[Start of Attachment]
(** * A shallow embedding of the VRP pointer-network decoder

    The development follows [src/PtrNet.py] (class [Decoder]: the masking
    of logits, the stochastic decoding step, the decoding loop; class
    [Struct2Vec]: the rounds of the graph embedder; the [forward] methods
    of [PointerNetwork], [CriticNetwork] and [NeuralCombOptRL]) and
    [src/Data_Generator.py] (class [VRPDataset]).

    Conventions.
    - A tensor is a nested list, outermost dimension first.  Index tensors
      ([LongTensor]) hold naturals; float tensors hold exact rationals
      ([Q]), logits hold a rational or minus infinity.  What is settled
      for the network is indexing and control flow; the concrete examples
      use small integers, on which float32 arithmetic is exact.
    - The data generator computes with Python floats and stores single
      precision: its values are binary floating-point numbers, rounded
      to nearest (ties to even) after every operation and once more when
      they are stored.
    - A Python exception is a value [Err e] of the [result] type; a
      statement that can raise is bound with [x ← c; k].
    - The numeric kernels of the network (LSTM cells, attention, softmax,
      the message passing of the graph embedder), the sampler and the
      random number generator are fields of records or class arguments:
      every theorem holds for all of them.  Module [Embedder] gives the
      message passing of [Struct2Vec] itself, over exact rationals, for
      any weights.
    - The methods of [Decoder] take their tensors in the layout their
      docstrings give ([sourceL x batch_size x ...]); a transfer with
      [.cuda()] leaves the values as they are and is not written. *)

From Stdlib Require Import ZArith QArith Qminmax Qpower Lia Lqa String.
From stdpp Require Import base option list.
(** * bnason/cds: project-integration store and worker key provisioning

    A shallow embedding of

    - the project-integration DAO ([load], [loadAll], [AddOnWorkflow] and
      their exported callers), and
    - the worker's key-install HTTP handler ([keyInstallHandler],
      [keyInstall]),

    together with the properties of these functions that the
    specification states.  Go values are modelled as follows: [int64]
    identifiers as [Z] (no arithmetic is performed on them), Go strings as
    [string], [[]byte] as [list byte], [map[string]string] as
    [gmap string string], a possibly-nil slice as [option (list _)], and a
    Go [(value, error)] pair as a [result].  Calls to collaborators whose
    code lives outside these two files (the gorpmapping layer, the model
    resolver, the worker runtime) are parameters of the development, and
    every such call is recorded in a trace so that statements about what
    was, or was not, invoked can be made. *)

From Stdlib Require Import ZArith Strings.Byte.
From stdpp Require Import gmap strings list.

Local Open Scope Z_scope.
Local Open Scope string_scope.
Local Open Scope list_scope.

(** Outcome of a fallible Go call: [Ok v] stands for [(v, nil)], [Err e]
    for [(zero, e)] with [e != nil]. *)
Inductive result (E A : Type) : Type :=
| Ok (a : A)
| Err (e : E).
Arguments Ok {E A} a.
Arguments Err {E A} e.

Module Integration.

(** ** Data model *)

(** Modelled from the spec: sdk.IntegrationModel is declared outside the
    DAO file.  The specification describes it as carrying a model-level
    identity and the set of named fields that are sensitive. *)
Record IntegrationModel : Type := {
  ModelID : Z;
  SensitiveFields : gset string
}.

(** Modelled from the spec: sdk.ProjectIntegration is declared outside the
    DAO file.  Numeric id, owning project id, name, key/value
    configuration, the id of its model and the attached model. *)
Record ProjectIntegration : Type := {
  ID : Z;
  ProjectID : Z;
  Name : string;
  IntegrationModelID : Z;
  Model : IntegrationModel;
  Config : gmap string string
}.

(** The row type of table project_integration: the integration together
    with the signature of gorpmapping.SignedEntity. *)
Record dbProjectIntegration : Type := {
  Integration_ : ProjectIntegration;
  Signature : list byte
}.
(** The scan either changes nothing, or the player is hit exactly once: one
    life is lost, and if none is left the session ends, the score being
    written only if it beats the cached high score. *)
Lemma scan_player_spec (now hs : Z) (snapshot : list Enemy) :
  ∀ (w : Field) (f : Leaderboard.file),
  let r := scan_player GAME_TITLES now hs snapshot (w, f) in
  f_score r.1 = f_score w
  ∧ (Forall (λ e, 0 ≤ enemy_points e) (f_enemies w)
     → Forall (λ e, 0 ≤ enemy_points e) (f_enemies r.1))
  ∧ (r = (w, f)
     ∨ (player_lives (f_player r.1) = player_lives (f_player w) - 1
        ∧ if decide (player_lives (f_player w) - 1 ≤ 0)
          then f_active r.1 = false ∧ f_over r.1 = true
               ∧ r.2 = (if decide (f_score w > hs)
                        then (Leaderboard.add_score GAME_TITLES "Space Shooter" (f_score w) f).2
                        else f)
          else f_active r.1 = f_active w ∧ f_over r.1 = f_over w ∧ r.2 = f)).
Proof.
  induction snapshot as [|e rest IH]; intros w f; cbn [scan_player]; cbv zeta.
  { split_and!; [done|done|by left]. }
  destruct (colliderect (player_rect (f_player w)) (enemy_rect e)) eqn:Hc.
  2: { replace (enemy_hits_player GAME_TITLES now hs e (w, f)) with (w, f)
         by (unfold enemy_hits_player; by rewrite Hc).
       apply IH. }
  destruct (invulnerable (f_player w)) eqn:Hinv.
  { replace (enemy_hits_player GAME_TITLES now hs e (w, f)) with (w, f)
      by (unfold enemy_hits_player, get_hit; by rewrite Hc, Hinv).
    apply IH. }
  destruct (enemy_hits_player GAME_TITLES now hs e (w, f)) as [w1 f1] eqn:Hstep.
  unfold enemy_hits_player, get_hit in Hstep. rewrite Hc, Hinv in Hstep.
  cbn [negb player_lives] in Hstep.
  case_decide as Hl; inversion Hstep; subst w1 f1; clear Hstep.
  all: rewrite scan_player_invulnerable by done; cbn.
  all: split_and!; [done|by apply obj_remove_Forall|right; done].
Qed.

(** *** One frame of play *)

Lemma Player_update_lives (k : Keys) (now : Z) (p : Player) :
  player_lives (Player_update SCREEN_WIDTH k now p) = player_lives p.
Proof. done. Qed.

(** What a frame of active play does to the lives, to the session flags and
    to the score file: nothing, or the player is hit once. *)
Lemma shooter_play_lives (d : Draws) (g : Game) (f : Leaderboard.file) :
  let r := play SCREEN_WIDTH SCREEN_HEIGHT ENEMY_FREQUENCY ENEMY_SIZE GAME_TITLES d g f in
  (player_lives (player r.1) = player_lives (player g)
   ∧ game_active r.1 = game_active g ∧ game_over r.1 = game_over g ∧ r.2 = f)
  ∨ (player_lives (player r.1) = player_lives (player g) - 1
     ∧ if decide (player_lives (player g) - 1 ≤ 0)
       then game_active r.1 = false ∧ game_over r.1 = true
            ∧ r.2 = (if decide (score r.1 > high_score g)
                     then (Leaderboard.add_score GAME_TITLES "Space Shooter"
                             (score r.1) f).2
                     else f)
       else game_active r.1 = game_active g ∧ game_over r.1 = game_over g ∧ r.2 = f).
Proof.
  intros r. subst r. unfold play.
  destruct (update_enemies SCREEN_WIDTH SCREEN_HEIGHT (enemies g) (score g))
    as [enemies1 score1].
  destruct (if decide (now d - last_enemy_time g > ENEMY_FREQUENCY) then _ else _)
    as [enemies2 last2].
  destruct (if decide (now d - wave_start_time g > 20000) then _ else _)
    as [[[wave3 start3] count3] score3].
  set (w0 := mkField _ _ _ _ _ _ _).
  destruct (scan_bullets_keeps (f_bullets w0) w0) as (B3 & B4 & B5).
  fold (bullet_enemy_collisions w0) in B3, B4, B5.
  destruct (scan_player_spec (now d) (high_score g)
              (f_enemies (bullet_enemy_collisions w0)) (bullet_enemy_collisions w0) f)
    as (P1 & _ & P3).
  unfold player_enemy_collisions. cbn [fst snd].
  destruct (scan_player GAME_TITLES (now d) (high_score g) _ _) as [w5 f5].
  cbn [fst snd score player game_active game_over] in *.
  rewrite B3, B4, B5 in P3. cbn [w0 f_player f_active f_over] in P3.
  rewrite Player_update_lives in P3.
  destruct P3 as [Heq|[Hl Hrest]].
  - left. inversion Heq; subst. rewrite B3, B4, B5. done.
  - right. split; [done|]. rewrite P1. done.
Qed.

(** What a frame of active play does to the score.  [escaped] counts the
    enemies that leave the screen in this frame. *)
Lemma shooter_play_score (d : Draws) (g : Game) (f : Leaderboard.file) :
  0 ≤ score g → 0 ≤ wave g →
  Forall (λ e, 0 ≤ enemy_points e) (enemies g) →
  let r := play SCREEN_WIDTH SCREEN_HEIGHT ENEMY_FREQUENCY ENEMY_SIZE GAME_TITLES d g f in
  let escaped := length (filter
        (λ e, (Enemy_update SCREEN_WIDTH SCREEN_HEIGHT e).1 = true) (enemies g)) in
  0 ≤ score r.1 ∧ score g - Z.of_nat escaped ≤ score r.1
  ∧ 0 ≤ wave r.1 ∧ Forall (λ e, 0 ≤ enemy_points e) (enemies r.1).
Proof.
  intros Hs Hw Hpts r escaped. subst r escaped. unfold play.
  destruct (update_enemies_score (enemies g) (score g) Hs) as (U1 & U2 & U3).
  pose proof (update_enemies_points (enemies g) (score g) Hpts) as U4.
  destruct (update_enemies SCREEN_WIDTH SCREEN_HEIGHT (enemies g) (score g))
    as [enemies1 score1].
  cbn [fst snd] in U1, U2, U3, U4.
  destruct (if decide (now d - last_enemy_time g > ENEMY_FREQUENCY) then _ else _)
    as [enemies2 last2] eqn:Hspawn.
  assert (E2 : Forall (λ e, 0 ≤ enemy_points e) enemies2).
  { repeat case_decide; inversion Hspawn; subst; try done.
    apply Forall_app. split; [done|]. constructor; [apply Enemy_init_points|done]. }
  destruct (if decide (now d - wave_start_time g > 20000) then _ else _)
    as [[[wave3 start3] count3] score3] eqn:Hwave.
  assert (W3 : 0 ≤ wave3 ∧ score1 ≤ score3).
  { case_decide; inversion Hwave; subst; lia. }
  clear Hspawn Hwave.
  set (w0 := mkField _ _ _ _ _ _ _).
  destruct (bullet_enemy_collisions_mono w0 E2) as (B1 & B2 & _).
  destruct (scan_player_spec (now d) (high_score g)
              (f_enemies (bullet_enemy_collisions w0)) (bullet_enemy_collisions w0) f)
    as (P1 & P2 & _).
  unfold player_enemy_collisions. cbn [fst snd].
  destruct (scan_player GAME_TITLES (now d) (high_score g) _ _) as [w5 f5].
  cbn [fst snd score wave enemies] in *. cbn [w0 f_score] in B1.
  split_and!; [lia|lia|lia|by apply P2].
Qed.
[End of Attachment]
How to complete this task:
Lines after the one containing "precision: its values" are not part of the task. Output the entries exactly from their first line through that one.

Written response:
(** * A shallow embedding of the VRP pointer-network decoder

    The development follows [src/PtrNet.py] (class [Decoder]: the masking
    of logits, the stochastic decoding step, the decoding loop; class
    [Struct2Vec]: the rounds of the graph embedder; the [forward] methods
    of [PointerNetwork], [CriticNetwork] and [NeuralCombOptRL]) and
    [src/Data_Generator.py] (class [VRPDataset]).

    Conventions.
    - A tensor is a nested list, outermost dimension first.  Index tensors
      ([LongTensor]) hold naturals; float tensors hold exact rationals
      ([Q]), logits hold a rational or minus infinity.  What is settled
      for the network is indexing and control flow; the concrete examples
      use small integers, on which float32 arithmetic is exact.
    - The data generator computes with Python floats and stores single
      precision: its values are binary floating-point numbers, rounded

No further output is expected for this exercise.